▶ _Required action_:
From the line with "if negb (result =? 0) then mret result else" through the line with "Definition command (index", repeat the entries verbatim, both end lines included, and add nothing.

Stored data
(** *** Commands *)

(** The [switch] on the response type; [resp0] is the signed value of RESP0. *)
Definition handle_response (cmd : EMMCCommand) (arg resp0 : Z) : M Z :=
  let t := cmd.(resp) in
  if t =? RESP_NO then mret SD_OK
  else if (t =? RESP_R1) || (t =? RESP_R1b) then
    set_card (set_status (u32 resp0)) ;;
    set_card (set_cardState (Z.shiftr (Z.land resp0 ST_CARD_STATE) R1_CARD_STATE_SHIFT)) ;;
    mret (i32 (Z.land resp0 R1_ERRORS_MASK))
  else if (t =? RESP_R2I) || (t =? RESP_R2S) then
    set_card (set_status 0) ;;
    r3 ← rd EMMC_RESP3;
    r2 ← rd EMMC_RESP2;
    r1 ← rd EMMC_RESP1;
    set_card ((if t =? RESP_R2I then set_cid else set_csd) [r3; r2; r1; u32 resp0]) ;;
    mret SD_OK
  else if t =? RESP_R3 then
    set_card (set_status 0) ;;
    set_card (set_ocr (u32 resp0)) ;;
    mret SD_OK
  else if t =? RESP_R6 then
    set_card (set_rca (Z.land (u32 resp0) R6_RCA_MASK)) ;;
    let st := Z.lor (Z.lor (Z.lor (Z.land resp0 0x1fff) (Z.shiftl (Z.land resp0 0x2000) 6))
                       (Z.shiftl (Z.land resp0 0x4000) 8)) (Z.shiftl (Z.land resp0 0x8000) 8) in
    set_card (set_status st) ;;
    set_card (set_cardState (Z.shiftr (Z.land resp0 ST_CARD_STATE) R1_CARD_STATE_SHIFT)) ;;
    mret (i32 (Z.land st R1_ERRORS_MASK))
  else if t =? RESP_R7 then
    set_card (set_status 0) ;;
    mret (if resp0 =? arg then SD_OK else SD_ERROR)
  else panic.

Definition sdSendCommandP (cmd : EMMCCommand) (arg : Z) : M Z :=
  busy ← sdWaitForCommand;
  if negb (busy =? 0) then mret SD_BUSY else
  set_card (set_lastCmd (Some cmd)) ;;
  set_card (set_lastArg (u32 arg)) ;;
  i ← rd EMMC_INTERRUPT;
  wr EMMC_INTERRUPT i ;;
  wr EMMC_ARG1 (u32 arg) ;;
  wr EMMC_CMDTM cmd.(code) ;;
  (if cmd.(delay_after) =? 0 then mret tt else sd_delayus cmd.(delay_after)) ;;
  result ← sdWaitForInterrupt INT_CMD_DONE;
  if negb (result =? 0) then mret result else
  resp0 ← rd EMMC_RESP0;
  handle_response cmd arg (i32 resp0).

(** [&sdCommandTable[index]] *)
Definition command (index : Z) : M EMMCCommand := deref (sdCommandTable !! Z.to_nat index).

Definition sdSendAppCommand : M Z :=
  r ← card rca;
  if r =? 0 then
    cmd ← command IX_APP_CMD; sdSendCommandP cmd 0 ;; mret SD_OK
  else
    cmd ← command IX_APP_CMD_RCA;
    resp ← sdSendCommandP cmd (i32 r);
    if negb (resp =? 0) then sdDebugResponse resp else
    st ← card status;
    if Z.land st ST_APP_CMD =? 0 then mret SD_ERROR else mret SD_OK.

(** The check at the end of [sdSendCommand] and [sdSendCommandA]. *)
Definition app_accepted (index : Z) : M Z :=
  r ← card rca;
  st ← card status;
  mret (if (IX_APP_CMD_START <=? index) && negb (r =? 0) && (Z.land st ST_APP_CMD =? 0)
        then SD_ERROR_APP_CMD else SD_OK).

Definition sdSendCommand (index : Z) : M Z :=
  resp ← (if IX_APP_CMD_START <=? index then sdSendAppCommand else mret 0);
  if negb (resp =? 0) then sdDebugResponse resp else
  cmd ← command index;
  r ← card rca;
  let arg := if cmd.(rca_flag) =? RCA_YES then i32 r else 0 in
  resp ← sdSendCommandP cmd arg;
  if negb (resp =? 0) then mret resp else app_accepted index.

Definition sdSendCommandA (index arg : Z) : M Z :=
  resp ← (if IX_APP_CMD_START <=? index then sdSendAppCommand else mret 0);
  if negb (resp =? 0) then sdDebugResponse resp else
  cmd ← command index;
  resp ← sdSendCommandP cmd arg;
  if negb (resp =? 0) then mret resp else app_accepted index.

(** *** The SCR *)

Fixpoint read_scr (fuel : nat) (numRead count : Z) : M Z :=
  match fuel with
  | O => fail OutOfFuel
  | S fuel =>
      if numRead <? 2 then
        b ← bits_set EMMC_STATUS SR_READ_AVAILABLE;
        if b : bool then
          v ← rd EMMC_DATA;
          set_card (λ c, set_scr (<[Z.to_nat numRead := v]> c.(scr)) c) ;;
          read_scr fuel (numRead + 1) count
        else
          sd_delayus 1 ;;
          if count - 1 =? 0 then mret numRead else read_scr fuel numRead (count - 1)
      else mret numRead
  end.

Definition supports (flag supp : Z) : M unit :=
  w ← card (λ c, c.(scr) !! 0%nat);
  w ← deref w;
  if Z.land w flag =? 0 then mret tt else set_card (λ c, set_support (Z.lor c.(support) supp) c).

Definition sdReadSCR : M Z :=
  busy ← sdWaitForData;
  if negb (busy =? 0) then mret SD_TIMEOUT else
  wr EMMC_BLKSIZECNT (Z.lor (Z.shiftl 1 16) 8) ;;
  resp ← sdSendCommand IX_SEND_SCR;
  if negb (resp =? 0) then sdDebugResponse resp else
  resp ← sdWaitForInterrupt INT_READ_RDY;
  if negb (resp =? 0) then sdDebugResponse resp else
  numRead ← read_scr (turns 100002) 0 100000;
  if negb (numRead =? 2) then
    show [EMMC_STATUS; EMMC_INTERRUPT; EMMC_RESP0] ;; mret SD_TIMEOUT
  else
    supports SCR_SD_BUS_WIDTH_4 SD_SUPP_BUS_WIDTH_4 ;;
    supports SCR_SD_BUS_WIDTH_1 SD_SUPP_BUS_WIDTH_1 ;;
    supports SCR_CMD_SUPP_SET_BLKCNT SD_SUPP_SET_BLOCK_COUNT ;;
    supports SCR_CMD_SUPP_SPEED_CLASS SD_SUPP_SPEED_CLASS ;;
    mret SD_OK.

(** *** Clock and reset *)

(** [while (cond && --count) sd_delayus(1);] *)
Fixpoint predecrement (fuel : nat) (cond : M bool) (count : Z) : M Z :=
  match fuel with
  | O => fail OutOfFuel
  | S fuel =>
      b ← cond;
      if b : bool then
        if count - 1 =? 0 then mret 0
        else sd_delayus 1 ;; predecrement fuel cond (count - 1)
      else mret count
  end.

(** [*reg = f( *reg)] *)
Definition update_reg (reg : Z) (f : Z → Z) : M unit := v ← rd reg; wr reg (u32 (f v)).

Definition sdSetClock (freq : Z) : M Z :=
  count ← predecrement (turns 100000) (bits_set EMMC_STATUS (Z.lor SR_CMD_INHIBIT SR_DAT_INHIBIT)) 100000;
  if count <=? 0 then show [EMMC_STATUS] ;; mret SD_ERROR_CLOCK else
  update_reg EMMC_CONTROL1 (λ v, Z.land v (u32 (Z.lnot C1_CLK_EN))) ;;
  sd_delayus 10 ;;
  ver ← gets sdHostVer;
  cdiv ← deref (sdGetClockDivider ver (u32 freq));
  update_reg EMMC_CONTROL1 (λ v, Z.lor (Z.land v 0xffff003f) cdiv) ;;
  sd_delayus 10 ;;
  update_reg EMMC_CONTROL1 (λ v, Z.lor v C1_CLK_EN) ;;
  sd_delayus 10 ;;
  count ← countdown (turns 10000) (bits_clear EMMC_CONTROL1 C1_CLK_STABLE) 10 10000;
  if count <=? 0 then mret SD_ERROR_CLOCK
  else show [EMMC_STATUS; EMMC_CONTROL1] ;; mret SD_OK.

Definition sdResetCard (resetType : Z) : M Z :=
  wr EMMC_CONTROL0 0 ;;
  update_reg EMMC_CONTROL1 (λ v, Z.lor v resetType) ;;
  sd_delayus 10 ;;
  count ← countdown (turns 10000) (bits_set EMMC_CONTROL1 resetType) 10 10000;
  if count <=? 0 then mret SD_ERROR_RESET else
  update_reg EMMC_CONTROL1 (λ v, Z.lor v (Z.lor C1_CLK_INTLEN C1_TOUNIT_MAX)) ;;
  sd_delayus 10 ;;
  resp ← sdSetClock FREQ_SETUP;
  if negb (resp =? 0) then mret resp else
  wr EMMC_IRPT_EN (Z.land (Z.land 0xffffffff (u32 (Z.lnot INT_CMD_DONE))) (u32 (Z.lnot INT_WRITE_RDY))) ;;
  wr EMMC_IRPT_MASK 0xffffffff ;;
  set_card (set_rca 0) ;;
  set_card (set_ocr 0) ;;
  set_card (set_lastArg 0) ;;
  set_card (set_lastCmd None) ;;
  set_card (set_status 0) ;;
  set_card (set_type 0) ;;
  set_card (set_uhsi 0) ;;
  sdSendCommand IX_GO_IDLE_STATE.

(** [sdSendCommandA(IX_APP_SEND_OP_COND, arg)]; [Some r]: return [r] at once. *)
Definition op_cond (arg : Z) : M (option Z) :=
  resp ← sdSendCommandA IX_APP_SEND_OP_COND arg;
  mret (if negb (resp =? 0) && negb (resp =? SD_TIMEOUT) then Some resp else None).

Fixpoint op_cond_retry (fuel : nat) (arg count : Z) : M (option Z) :=
  match fuel with
  | O => fail OutOfFuel
  | S fuel =>
      o ← card ocr;
      if negb (Z.land o R3_COMPLETE =? 0) then mret None
      else if count =? 0 then mret None
      else
        show [EMMC_STATUS] ;;
        on_hw (delay 50000) ;;
        r ← op_cond arg;
        match r with
        | Some resp => mret (Some resp)
        | None => op_cond_retry fuel arg (count - 1)
        end
  end.

Definition sdAppSendOpCond (arg : Z) : M Z :=
  show [EMMC_STATUS] ;;
  r ← op_cond arg;
  match r with
  | Some resp => mret resp
  | None =>
      r ← op_cond_retry (turns 6) arg 6;
      match r with
      | Some resp => mret resp
      | None =>
          o ← card ocr;
          if Z.land o R3_COMPLETE =? 0 then mret SD_TIMEOUT
          else if Z.land o ACMD41_VOLTAGE =? 0 then mret SD_ERROR_VOLTAGE
          else mret SD_OK
      end
  end.

Definition sdSwitchVoltage : M Z := mret SD_OK.

(** One group of pins: their function, then pull up through a clock pulse. *)
Definition pull_up (clk : Z) : M unit :=
  wr GPPUD 2 ;; on_hw (delay 150) ;;
  wr GPPUDCLK1 clk ;; on_hw (delay 150) ;;
  wr GPPUD 0 ;; wr GPPUDCLK1 0.

Definition sdInitGPIO : M unit :=
  update_reg GPFSEL4 (λ r, Z.land r (u32 (Z.lnot (Z.shiftl 7 21)))) ;;
  pull_up (Z.shiftl 1 15) ;;
  update_reg GPHEN1 (λ r, Z.lor r (Z.shiftl 1 15)) ;;
  update_reg GPFSEL4 (λ r, Z.lor r (u32 (Z.lor (Z.shiftl 7 24) (Z.shiftl 7 27)))) ;;
  pull_up (Z.lor (Z.shiftl 1 16) (Z.shiftl 1 17)) ;;
  update_reg GPFSEL5 (λ r, Z.lor r (Z.lor (Z.lor (Z.lor (Z.shiftl 7 0) (Z.shiftl 7 3)) (Z.shiftl 7 6)) (Z.shiftl 7 9))) ;;
  pull_up (Z.lor (Z.lor (Z.lor (Z.shiftl 1 18) (Z.shiftl 1 19)) (Z.shiftl 1 20)) (Z.shiftl 1 21)).

(** *** The mailbox *)

Definition MBOX_READ : Z := MMIO_BASE + 0xB880.
Definition MBOX_STATUS : Z := MMIO_BASE + 0xB880 + 0x18.
Definition MBOX_WRITE : Z := MMIO_BASE + 0xB880 + 0x20.
Definition MBOX_FULL : Z := 0x80000000.
Definition MBOX_EMPTY : Z := 0x40000000.
Definition MBOX_TAG_GET_CLOCK_RATE : Z := 0x00030002.
Definition MBOX_TAG_END : Z := 0.

(** [while ( *MBOX_STATUS & flag);] *)
Fixpoint spin (fuel : nat) (flag : Z) : M unit :=
  match fuel with
  | O => fail OutOfFuel
  | S fuel => b ← bits_set MBOX_STATUS flag; if b : bool then spin fuel flag else mret tt
  end.

Fixpoint mbox_read (fuel : nat) (chan : Z) : M Z :=
  match fuel with
  | O => fail OutOfFuel
  | S n =>
      spin fuel MBOX_EMPTY ;;
      r ← rd MBOX_READ;
      if Z.land r 0xF =? chan then mret (i32 (Z.shiftr r 4)) else mbox_read n chan
  end.

Definition mbox_write (fuel : nat) (buf chan : Z) : M unit :=
  assert_ ((Z.land buf 0xF =? 0) && (Z.land chan (Z.lnot 0xF) =? 0)) ;;
  spin fuel MBOX_FULL ;;
  wr MBOX_WRITE (Z.lor (Z.land buf (u32 (Z.lnot 0xF))) chan).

▶ _The answer_:
  if negb (result =? 0) then mret result else
  resp0 ← rd EMMC_RESP0;
  handle_response cmd arg (i32 resp0).

(** [&sdCommandTable[index]] *)
Definition command (index : Z) : M EMMCCommand := deref (sdCommandTable !! Z.to_nat index).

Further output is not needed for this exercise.